Resiliency: A Skill Your Child (and you) Need

At this time of year those of us who have children might be looking forward to, or dreading, the prospect of school. Whether it’s watching our little one take off for preschool for the first time, or seeing our teenager take off in their car for their last year of high school, we can be forgiven for observing with mixed feelings. Some of us are going through other issues, major lifestyle changes like moving or job adjustments, and no matter who we are, we want to know the answer to the same question: will they be all right?

This is a good question, and in psychology we have an important word that provides part of the answer; resiliency.  

Resiliency is often used to describe the characteristic of an object to withstand pressure or punishment and return to its original form, like a steel spring.  In a strange way, the psychological definition is the same: the ability to recover quickly from a crisis, depression, or negative life event and resume normal functioning.  What we say is that children who have greater resiliency are able to handle stressors and change far better than those who do not have it as much.  Children who have this strange, somewhat unpredictable x factor tend to do better across their entire lifespan.

Sadly, there is no pill for it.  It is somewhat mysterious and far from an exact science. But we know some of the characteristics that are most associated with it.  If we can highlight these areas, we can help give our children the best possible chance for success in a challenging world. 

First, children thrive on appropriate challenges.  There are two major errors to avoid. If we seek to shelter our children too much, we may make them too dependent on us.  Conversely, if we push them too hard outside their comfort zone, we risk traumatizing them.

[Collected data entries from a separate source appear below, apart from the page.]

(* ===== verification/PolicyEditor.v ===== *)
(** The editor of an agent's automatic replies:
    apps/web/app/_components/AutoReplyPolicyPanel.tsx.

    The policy that comes from the server is JSON that nothing checks beyond
    its version and default action; the fields of a draft that are copied from
    it are values.  The theorem ties what the form says to what the evaluator
    (AutoReply.v) does with the policy that is saved. *)
From S2P Require Import Prelude Utf8 JsNumber Json Effect Node ApiClient Browser WebApi Llm Session Inbox A2A AutoReply.

Module Editor.

Record DraftProtocolAction := Action {
  enabled : bool; act : jval; min_trust_score : jstr; require_contact : jval; priority_at_most : jval;
  sender_in_allowlist : jstr; note_template : jval
}.
Record Draft := DraftOf { default_action : AutoReplyAction; schedule_propose : DraftProtocolAction; task_delegate : DraftProtocolAction }.

Definition ACTION_OPTIONS : list AutoReplyAction := [queue_for_human; auto_accept; auto_decline; auto_accept_if_free; delegate_to_llm].
Definition PRIORITY_OPTIONS : list jstr := [js "high"; js "normal"; js "low"; js "background"].

Definition action_val (a : AutoReplyAction) : jval := JStr (auto_action_name a).

Definition emptyProtocolAction : DraftProtocolAction :=
  Action false (action_val queue_for_human) [] (JBool false) (JStr []) [] (JStr []).

(** [isAutoReplyPolicy]: the default action of a policy that is one. *)
Definition isAutoReplyPolicy (p : jval) : option AutoReplyAction :=
  if is_object p && match jget p (js "v") with JNum n => num_eqb n (num 1) | _ => false end
  then match jget p (js "default_action") with
       | JStr s => List.find (fun a => jeqb (auto_action_name a) s) ACTION_OPTIONS
       | _ => None
       end
  else None.

(** [(value ?? []).join(sep)] of a value whose type is an array. *)
Definition join_lines (v : jval) : res jstr :=
  match v with
  | JUndef | JNull => Ok []
  | JArr l => Ok (join_with [10] (map join_part l))
  | _ => Throw (TypeError_ (js "join is not a function"))
  end.

Definition draftFromProtocolAction (a : jval) : res DraftProtocolAction :=
  if negb (jtruthy a) then Ok emptyProtocolAction
  else
    let conditions := jget a (js "conditions") in
    allowlist ← join_lines (jget conditions (js "sender_in_allowlist"));
    Ok (Action true (jget a (js "action"))
          (match jget conditions (js "min_trust_score") with JNum n => num_to_string n | _ => [] end)
          (nullish_or (jget conditions (js "require_contact")) (JBool false))
          (nullish_or (jget conditions (js "priority_at_most")) (JStr []))
          allowlist (nullish_or (jget a (js "note_template")) (JStr []))).

Definition draftFromPolicy (policy : jval) : res Draft :=
  let '(d, protocols) := match isAutoReplyPolicy policy with
                         | Some d => (d, jget policy (js "protocols"))
                         | None => (queue_for_human, JUndef)
                         end in
  schedule ← draftFromProtocolAction (jget (jget protocols (js "schedule_negotiation")) (js "propose"));
  task ← draftFromProtocolAction (jget (jget protocols (js "task_delegation")) (js "delegate"));
  Ok (DraftOf d schedule task).

Definition allowlist_lines (text : jstr) : list jstr := List.filter truthy_str (map trim (split_lines text)).

(** The conditions of an entry, in the order they are set. *)
Definition conditions_of (d : DraftProtocolAction) : res (list (jstr * jval)) :=
  trust ← (if truthy_str (trim (min_trust_score d)) then
             let n := number_of_string (min_trust_score d) in
             if num_is_finite n then Ok [(js "min_trust_score", JNum n)] else Throw (Error_ (js "min_trust_score"))
           else Ok []);
  let allowlist := allowlist_lines (sender_in_allowlist d) in
  Ok (trust ++ (if jtruthy (require_contact d) then [(js "require_contact", JBool true)] else [])
      ++ (if jtruthy (priority_at_most d) then [(js "priority_at_most", priority_at_most d)] else [])
      ++ (if bool_decide (allowlist = []) then [] else [(js "sender_in_allowlist", JArr (map JStr allowlist))])).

Healthy relationships help train our children to trust the help that can be gained from other people. If our home is stable, welcoming, and allows for the proper expression of emotion, our children grow up equipped to form nurturing connections with others. If it lacks in this respect, our kids may learn the wrong lessons about people and become lonely and isolated, unable to benefit from the most natural reward of our species; love and friendship.

Finally, the gift of a stable and supported identity cannot be overvalued. When we provide structure and love to our children, supporting their independence and fostering their interests, we assist them in discovering the beautiful thing that they are.  Much of our strength as adults comes from being able to forge our authentic selves in the safe arena of our family life.

There are no guarantees. Life is complicated and people are individuals; there is no exact alchemical recipe that creates a perfectly well-adjusted child that can withstand any shock that the world throws at them. But if we practice instilling resiliency in our children, we can watch them go through their transitions (and ours) with confidence. We know that their steel springs will be compressed, stretched, and challenged; we can help make sure they will spring back more often than not.